S’il est un sujet sur lequel le président devrait s’engager, c’est bien l’aménagement du territoire. C’est un domaine qui implique autant la relance de l’emploi que le verdissement de l’économie. C’est aussi une manière de se réapproprier la France dans sa diversité. Paris n’est pas toute la France, les Gilets jaunes l’ont crié haut et fort. Comment faire de ce sentiment d’anti-parisianisme une énergie positive pour construire un nouveau projet national ? Il s’agit d’une question essentielle et, pour y répondre, l’écologie peut servir de point d’appui.
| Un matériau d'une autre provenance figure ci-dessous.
(** The price of an event's framing bounds what the wire carries of it. An
    event within the payload cap encodes to at most its payload and
    [EVENT_FRAME_BYTES], and a payload past 127 bytes costs exactly that. *)
Theorem event_frame_bounds e :
  event_ok e →
  ∃ b, to_vec event e = Ok b ∧ Z.of_nat (length b) ≤ Z.of_nat (length (payload e)) + EVENT_FRAME_BYTES ∧
    (128 ≤ Z.of_nat (length (payload e)) → Z.of_nat (length b) = Z.of_nat (length (payload e)) + EVENT_FRAME_BYTES).
Proof.
  intros (_ & _ & Hl). eexists. split; [by apply event_bytes|].
  rewrite !length_app. unfold address_to_bytes. rewrite length_be_bytes, length_le_bytes.
  set (n := Z.of_nat (length (payload e))) in *. assert (0 ≤ n ≤ 4096) by (unfold MAX_EVENT_PAYLOAD_BYTES in *; cbn in *; lia).
  assert (Hd : n / 128 < 128) by (apply Z.div_lt_upper_bound; lia).
  unfold EVENT_FRAME_BYTES. cbn [Varint.field]. destruct (decide (n < 128)); cbn [length].
  - lia.
  - rewrite decide_True by done. cbn [length]. lia.
Qed.

Lemma event_frame_bounds_witness :
  let e := {| emitter := 258; event_type := 3; payload := replicate 200 x07 |} in
  ∃ b, to_vec event e = Ok b ∧ Z.of_nat (length b) = 238.
Proof.
  intros e. destruct (event_frame_bounds e) as (b & Hb & _ & Heq).
  - split; [split; [split; [discriminate|reflexivity]|eexists; vm_compute; reflexivity]|].
    split; [split; [discriminate|vm_compute; reflexivity]|vm_compute; lia].
  - exists b. split; [exact Hb|]. rewrite Heq; [reflexivity|vm_compute; discriminate].
Defined.
(* ===== verification/Rules.v ===== *)
(** * The authority rule vocabulary ([crates/effects/src/{rule,claim,auth,manifest}.rs])

    A rule is a threshold over leaves. The tree, its caps and its walk are one
    implementation for every kind of leaf: the claims a caller presents, the
    leaves a rule is sealed with, and the leaves a transaction is judged on. The
    file also has the bytes a stored rule travels as and the record an account's
    governing cell holds, with the judgment made of it. *)

From S2P Require Import Prelude Types Hbor Cells Outcomes.

(** ** Claims *)

Record Claim := { subject : Address; instance : option Z }.
#[global] Instance Claim_eq_dec : EqDecision Claim.
Proof. solve_decision. Defined.

Definition claim_of_subject (a : Address) : Claim := {| subject := a; instance := None |}.
Definition claim_of_instance (badge : ResourceAddr) (id : Z) : Claim := {| subject := badge; instance := Some id |}.
Definition widened (c : Claim) : option Claim :=
  match instance c with Some _ => Some (claim_of_subject (subject c)) | None => None end.
(** [ResourceAddr::try_from] and [CallTarget::try_from], by the class they admit. *)
Definition call_admits (c : AddressClass) : bool := match c with Principal | Component => true | _ => false end.
Definition narrowed (admits : AddressClass → bool) (a : Address) : option Address :=
  match address_class a with Some c => if admits c then Some a else None | None => None end.
Definition claim_badge (c : Claim) : option ResourceAddr := narrowed resource_admits (subject c).
Definition claim_callable (c : Claim) : option Address := narrowed call_admits (subject c).
Definition claim_of_address (a : Address) : option Claim :=
  match narrowed resource_admits a, narrowed call_admits a with
  | None, None => None
  | _, _ => Some (claim_of_subject a)
  end.

(** ** Rules *)

Inductive Rule (L : Type) : Type :=
  | Require (leaf : L)
  | CountOf (count : Z) (rules : list (Rule L)).
Arguments Require {L} leaf.
Arguments CountOf {L} count rules.

Definition MAX_RULE_DEPTH : nat := 4.
Definition MAX_RULE_BRANCHES : nat := 16.
Definition MAX_RULE_LEAVES : nat := 64.
Definition MAX_RULE_WIRE_DEPTH : nat := 2 * MAX_RULE_DEPTH + 1.

Section tree.
Context {L : Type}.
Implicit Types r : Rule L.

Lemma rule_tree_ind (P : Rule L → Prop) :
  (∀ l, P (Require l)) → (∀ n rs, Forall P rs → P (CountOf n rs)) → ∀ r, P r.
Proof.
  intros Hl Hc. fix IH 1. intros [l|n rs]; [apply Hl|]. apply Hc.
  induction rs as [|r rs IHrs]; constructor; [apply IH|exact IHrs].
Qed.

Fixpoint rule_size r : nat :=
  match r with Require _ => 1 | CountOf _ rs => S (sum_list_with rule_size rs) end.
(** [Rule::leaves] and the counter [leaves]: a stack of rules still to visit, its
    top at the head. A visit pops one rule and pushes its branches, so the nodes
    of the tree are fuel enough. *)
Fixpoint leaves_walk (fuel : nat) (stack : list (Rule L)) : list L :=
  match fuel, stack with
  | S fuel, Require leaf :: stack => leaf :: leaves_walk fuel stack
  | S fuel, CountOf _ rules :: stack => leaves_walk fuel (rules ++ stack)
  | _, _ => []
  end.
Definition leaves r : list L := leaves_walk (rule_size r) [r].
Fixpoint count_walk (fuel : nat) (stack : list (Rule L)) (total : nat) : nat :=
  match fuel, stack with
  | S fuel, Require _ :: stack => count_walk fuel stack (S total)
  | S fuel, CountOf _ rules :: stack => count_walk fuel (rev rules ++ stack) total
  | _, _ => total
  end.
Definition count_leaves r : nat := count_walk (rule_size r) [r] 0.

Inductive Malformed := ConstantCount | ConstantBranch | EmptyThreshold | CountPastBranches | TooManyLeaves.
Definition constant r : bool := match r with CountOf _ [] => true | _ => false end.
Definition well_formed r : result Malformed () :=
  match r with
  | Require _ => Ok ()
  | CountOf count [] => if decide (1 < count) then Err ConstantCount else Ok ()
  | CountOf count rules =>
      if existsb constant rules then Err ConstantBranch
      else if decide (count = 0) then Err EmptyThreshold
      else if decide (Z.of_nat (length rules) < count) then Err CountPastBranches
      else if decide (MAX_RULE_LEAVES < count_leaves r)%nat then Err TooManyLeaves
      else Ok ()
  end.

Definition always : Rule L := CountOf 0 [].
Definition never : Rule L := CountOf 1 [].

Fixpoint within_caps r (depth : nat) : bool :=
  if decide (MAX_RULE_DEPTH ≤ depth)%nat then false else
  match r with
  | Require _ => true
  | CountOf _ rules => is_ok (well_formed r) && forallb (λ rule, within_caps rule (S depth)) rules
  end.

Fixpoint map_leaves {T E} (f : L → result E T) r : result E (Rule T) :=
  match r with
  | Require leaf => t ← f leaf; Ok (Require t)
  | CountOf count rules =>
      rules ← (fix go (rs : list (Rule L)) : result E (list (Rule T)) :=
                 match rs with
                 | [] => Ok []
                 | r :: rs => r ← map_leaves f r; rs ← go rs; Ok (r :: rs)
                 end) rules;
      Ok (CountOf count rules)
  end.
End tree.
Arguments always {L}.
Arguments never {L}.

Definition NOBODY_BYTES : bytes := [x01; x01; x00].
Definition ANYBODY_BYTES : bytes := [x01; x00; x00].

Fixpoint satisfied_by (r : Rule Claim) (presented : list Claim) : bool :=
  match r with
  | Require claim => bool_decide (claim ∈ presented)
  | CountOf count rules => bool_decide (count ≤ Z.of_nat (length (List.filter (λ rule, satisfied_by rule presented) rules)))
  end.

(** ** Where a rule is judged *)

Inductive Judged := AtAdmission | AtMaterialization | InTheLeg.
#[global] Instance Judged_eq_dec : EqDecision Judged.
Proof. solve_decision. Defined.
Definition before_any_leg (j : Judged) : bool := match j with InTheLeg => false | _ => true end.
Class Leaf (L : Type) := leaf_judged : L → Judged.
Definition leaf_reads_state_only {L} `{Leaf L} (l : L) : bool :=
  match leaf_judged l with AtMaterialization => true | _ => false end.

Fixpoint judged_fold {L} `{Leaf L} (ls : list L) (state evidence : bool) : Judged :=
  match ls with
  | [] => match state, evidence with
          | true, true => InTheLeg
          | true, false => AtMaterialization
          | false, _ => AtAdmission
          end
  | l :: ls => match leaf_judged l with
               | InTheLeg => InTheLeg
               | AtMaterialization => judged_fold ls true evidence
               | AtAdmission => judged_fold ls state true
               end
  end.
Definition rule_judged {L} `{Leaf L} (r : Rule L) : Judged := judged_fold (leaves r) false false.
Definition rule_reads_state_only {L} `{Leaf L} (r : Rule L) : bool := forallb leaf_reads_state_only (leaves r).
(* ===== verification/Seals.v ===== *)
(** * Sealed draws ([crates/types/src/seeds.rs], [crates/kernel/src/session/seal.rs])

    The window of epoch seeds an execution can reach, the commitment a seal writes
    and the draw it opens onto. The environment inputs and the embedder's hash
    function are session constants only these operations read, so they are
    arguments here. *)

From S2P Require Import Prelude WideMath Types Effects Conflict Modes Hbor Cells Writes Ledger Store Overlay Groups Capability Outcomes Rules Buckets Supply Session.

(** ** Seeds *)

Definition SEED_BYTES : nat := 32.
Definition SEAL_MATURITY_EPOCHS : Z := 2.
Module Drawn.
Inductive Drawn := Pending | Ready (word : Z) | Expired.
#[global] Instance Drawn_eq_dec : EqDecision Drawn.
Proof. solve_decision. Defined.
End Drawn.
Abbreviation Drawn := Drawn.Drawn.
Record SeedWindow := { usable : option (gmap Z Z); newest : option Z }.
Definition seeds_new (held : gmap Z Z) (frontier : option Z) : SeedWindow := {| usable := Some held; newest := frontier |}.
Definition unfolded : SeedWindow := {| usable := None; newest := None |}.
Definition seed_at (w : SeedWindow) (epoch : Z) : Drawn :=
  match usable w ≫= (.!! epoch) with
  | Some seed => Drawn.Ready seed
  | None => match newest w with
            | Some frontier => if decide (epoch ≤ frontier) then Drawn.Expired else Drawn.Pending
            | None => Drawn.Pending
            end
  end.
Record EnvInputs := { clock_ms : Z; env_epoch : Z; seeds : SeedWindow }.
Definition unsealed (clock : Z) : EnvInputs := {| clock_ms := clock; env_epoch := 0; seeds := unfolded |}.

(** ** What a seal cell holds *)

(** The bytes of "hyperscale/vm/sealed-draw". *)
Definition DOMAIN_SEALED_DRAW : bytes :=
  [x68; x79; x70; x65; x72; x73; x63; x61; x6c; x65; x2f; x76; x6d; x2f; x73; x65; x61; x6c; x65; x64; x2d; x64; x72; x61; x77].
Definition SEAL_TAG : byte := x5e.
Definition sealed_epoch (site : Rep) (held : bytes) : outcome Z :=
  match held with
  | tag :: epoch =>
      if decide (tag = SEAL_TAG ∧ length epoch = 8%nat) then Done (le_val epoch) else Trapped (Trap.NotASeal site)
  | [] => Trapped (Trap.NotASeal site)
  end.
Definition seal_bytes (epoch : Z) : bytes := SEAL_TAG :: le_bytes 8 epoch.
Definition matured_seed (env : EnvInputs) (epoch : Z) : Drawn := seed_at (seeds env) (saturating_add 64 epoch SEAL_MATURITY_EPOCHS).

(** ** Sealing and opening *)

Section seals.
Context {B : Type} `{Baseline B} (hash_fn : bytes → Z) (env : EnvInputs).
Abbreviation Session := (KernelSession B).

Definition seal (site element : Rep) : M Session () :=
  key ← asks (λ s, acting_key s site element Op.Seal);
  held ← on_store (λ o, read o key);
  _ ← asks (λ _, match held with
                 | None => Done ()
                 | Some b => epoch ← sealed_epoch site b;
                             if decide (matured_seed env epoch = Drawn.Expired) then Done () else Trapped (Trap.SealStanding site)
                 end);
  on_store (λ o, write o key (seal_bytes (env_epoch env))).
Definition open_seal (site element : Rep) : M Session Drawn :=
  key ← asks (λ s, acting_key s site element Op.OpenSeal);
  held ← on_store (λ o, read o key);
  epoch ← asks (λ _, sealed_epoch site (default [] held));
  mret (match matured_seed env epoch with
        | Drawn.Ready seed => Drawn.Ready (hash_fn (DOMAIN_SEALED_DRAW ++ be_bytes SEED_BYTES seed ++ key_to_bytes key))
        | unopened => unopened
        end).
End seals.

(** ** What a seal commits to *)

Lemma sealed_epoch_bytes site epoch : in_width 64 epoch → sealed_epoch site (seal_bytes epoch) = Done epoch.
Proof.
  intros Hw. unfold sealed_epoch, seal_bytes. rewrite decide_True by (split; [done|apply length_le_bytes]).
  by rewrite le_val_bytes by (unfold in_width, width_max in Hw; cbn in *; lia).
Qed.
(** Only what the kernel itself writes reads as a seal. *)
Lemma sealed_epoch_done site held epoch : sealed_epoch site held = Done epoch → held = seal_bytes epoch ∧ in_width 64 epoch.
Proof.
  destruct held as [|tag l]; [done|]. cbn [sealed_epoch]. destruct (decide _) as [[-> Hl]|]; [|done]. intros [= <-].
  unfold seal_bytes. rewrite <- Hl, le_bytes_val. split; [done|]. pose proof (le_val_bound l) as Hb. rewrite Hl in Hb.
  unfold in_width, width_max. cbn in *. lia.
Qed.

Section commitment.
Context {B : Type} `{Baseline B} (hash_fn : bytes → Z).
Implicit Types (s t : KernelSession B) (env : EnvInputs).

Lemma acting_open s site element key : acting_key s site element Op.OpenSeal = Done key → acting_key s site element Op.Seal = Done key.
Proof.
  unfold acting_key, acting. destruct (capability_at s site element) as [held| |]; cbn; [|done..].
  destruct (judges _ _); cbn; [|done]. by destruct held.
Qed.

(** The answer of a seal written in [epoch] at [key]. *)
Definition draw env (key : SubstateKey) (epoch : Z) : Drawn :=
  match matured_seed env epoch with
  | Drawn.Ready seed => Drawn.Ready (hash_fn (DOMAIN_SEALED_DRAW ++ be_bytes SEED_BYTES seed ++ key_to_bytes key))
  | unopened => unopened
  end.

Lemma open_seal_answers env s site element key :
  acting_key s site element Op.OpenSeal = Done key →
  (open_seal hash_fn env site element s).2 =
    (epoch ← sealed_epoch site (default [] (cell_value (store s) key)); Done (draw env key epoch)).
Proof.
  intros Ek. unfold open_seal, asks, on_store, read, mbind, M_bind, mret, M_ret. rewrite Ek. cbn.
  by destruct (sealed_epoch site _).
Qed.
Lemma seal_answers env s site element key :
  acting_key s site element Op.Seal = Done key →
  let '(s', r) := seal env site element s in
  match cell_value (store s) key with
  | Some b => r = (epoch ← sealed_epoch site b;
                   if decide (matured_seed env epoch = Drawn.Expired) then Done () else Trapped (Trap.SealStanding site))
  | None => r = Done ()
  end ∧ cell_value (store s') key = match r with Done _ => Some (seal_bytes (env_epoch env)) | _ => cell_value (store s) key end.
Proof.
  intros Ek. unfold seal, asks, on_store, read, mbind, M_bind. rewrite Ek. cbn [lift].
  assert (Hw : ∀ o, cell_value (write o key (seal_bytes (env_epoch env))).1 key = Some (seal_bytes (env_epoch env))).
  { intros o. unfold write, cell_value. cbn. by rewrite lookup_insert_eq. }
  destruct (cell_value (store s) key) as [b|] eqn:Eb; cbn.
  - destruct (sealed_epoch site b) as [epoch| |]; cbn; [|by split..].
    destruct (decide _); cbn; [|by split]. split; [done|]. apply (Hw (record (store s) (Point key) KRead)).
  - split; [done|]. apply (Hw (record (store s) (Point key) KRead)).
Qed.

(** C17: a seal is a commitment. What a seal written in one epoch opens onto is fixed by that epoch, the cell's key and the
    seeds of the environment that opens it: whoever opens it, through whichever handle, in whichever transaction, gets
    the same answer, waiting before the maturity is folded and never where its seed is gone. And sealing the cell again is
    refused, leaving it as it is, exactly while the standing seal can still open: sealing never rolls again a draw
    somebody could have read. What a body writes into the cell by other means is its own. *)
Theorem sealed_draw env env' s s' t site element site' element' key :
  in_width 64 (env_epoch env) → acting_key s site element Op.Seal = Done key → seal env site element s = (s', Done ()) →
  acting_key t site' element' Op.OpenSeal = Done key → cell_value (store t) key = cell_value (store s') key →
  (open_seal hash_fn env' site' element' t).2 = Done (draw env' key (env_epoch env)) ∧
  let '(t', r) := seal env' site' element' t in
  if decide (matured_seed env' (env_epoch env) = Drawn.Expired)
  then r = Done () ∧ cell_value (store t') key = Some (seal_bytes (env_epoch env'))
  else r = Trapped (Trap.SealStanding site') ∧ cell_value (store t') key = cell_value (store t) key.
Proof.
  intros Hw Ek Es Et Ev. pose proof (seal_answers env s site element key Ek) as Hs. rewrite Es in Hs. destruct Hs as [_ Hs].
  rewrite Hs in Ev. split.
  - rewrite (open_seal_answers _ _ _ _ _ Et), Ev. cbn [default from_option id]. by rewrite sealed_epoch_bytes.
  - pose proof (seal_answers env' t site' element' key (acting_open _ _ _ _ Et)) as Ht. destruct (seal env' site' element' t) as [t' r].
    rewrite Ev, sealed_epoch_bytes in Ht by done. cbn [mbind outcome_bind] in Ht. rewrite Ev.
    by destruct (decide _), Ht as [-> ->].
Qed.
End commitment.

(** ** A seal written and opened *)

Definition seal_session : KernelSession MemoryStore := {|
  fixed := {| declared := ∅; table := [Cap.Write vault]; cell_resources := [None]; tx := 1; judges := λ _, true; applies := λ _, true;
              nullifiers := []; fee := None; credits_withheld := false |};
  store := overlay_new memory_new; scans := ∅; written := ∅; lost_floor := None; invocation := None; events := [];
  node_events := node_events_default; events_carried := 0; buckets := buckets_default; supply := supply_default; escrow := escrow_default;
  crossings := ∅; issuance := []; s_entries := [Some 0%nat]; sites := [(0, 1)%nat]; reach := reach_default; taken := ∅ |}.
Definition seal_env (epoch frontier : Z) : EnvInputs :=
  {| clock_ms := 0; env_epoch := epoch; seeds := seeds_new {[7 := 17]} (Some frontier) |}.
(** Sealed in epoch 5, the cell draws on the seed of epoch 7, in any transaction
    that opens it, and takes no other seal while it can. *)
Definition sealed_session : KernelSession MemoryStore := (seal (seal_env 5 6) 0 0 seal_session).1.
Lemma sealed_draw_witness :
  (open_seal le_val (seal_env 9 9) 0 0 sealed_session).2 =
    Done (Drawn.Ready (le_val (DOMAIN_SEALED_DRAW ++ be_bytes 32 17 ++ key_to_bytes vault))) ∧
  (seal (seal_env 9 9) 0 0 sealed_session).2 = Trapped (Trap.SealStanding 0).
Proof.
  destruct (sealed_draw le_val (seal_env 5 6) (seal_env 9 9) seal_session sealed_session sealed_session 0 0 0 0 vault) as [H1 H2].
  - by vm_compute.
  - reflexivity.
  - reflexivity.
  - reflexivity.
  - reflexivity.
  - split; [exact H1|]. destruct (seal (seal_env 9 9) 0 0 sealed_session) as [t r]. apply H2.
Defined.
Car l’écologie en France, ce n’est pas seulement la taxe carbone, ce sont aussi les forêts des Ardennes, la beauté des calanques méditerranéennes, les lagons de Polynésie et de Nouvelle-Calédonie, bref, un patrimoine paysager exceptionnel. C’est aussi la conversion de notre puissance agricole, le fait de repenser notre organisation ferroviaire, de prendre conscience du talent de nos scientifiques, de redonner l’importance qu’ils méritent à tous ceux qui pensent et agissent de manière nouvelle, différemment d’un modèle à bout de souffle dans son organisation administrative comme sa spécialisation économique… Nous aurions besoin aujourd’hui d’un « Nouvel esprit des lois ».

 

Le retour du plan

Tout est une question de méthode collective, en ce sens le fait de renouer avec un commissariat au plan est une très bonne chose. J’y ai travaillé il y a longtemps. Cela peut être un instrument magnifique dans le dialogue entre les différents partenaires pour dégager une vision, travailler avec hauteur mais sans surplomb, sélectionner quelques bonnes idées à mettre en œuvre et toujours se demander comment les réaliser. Il ne faut évidemment pas que cela soit « le machin » de François Bayrou, il faut qu’un collectif de personnalités impliquées s’y investisse, et que le président appuie cette démarche personnellement.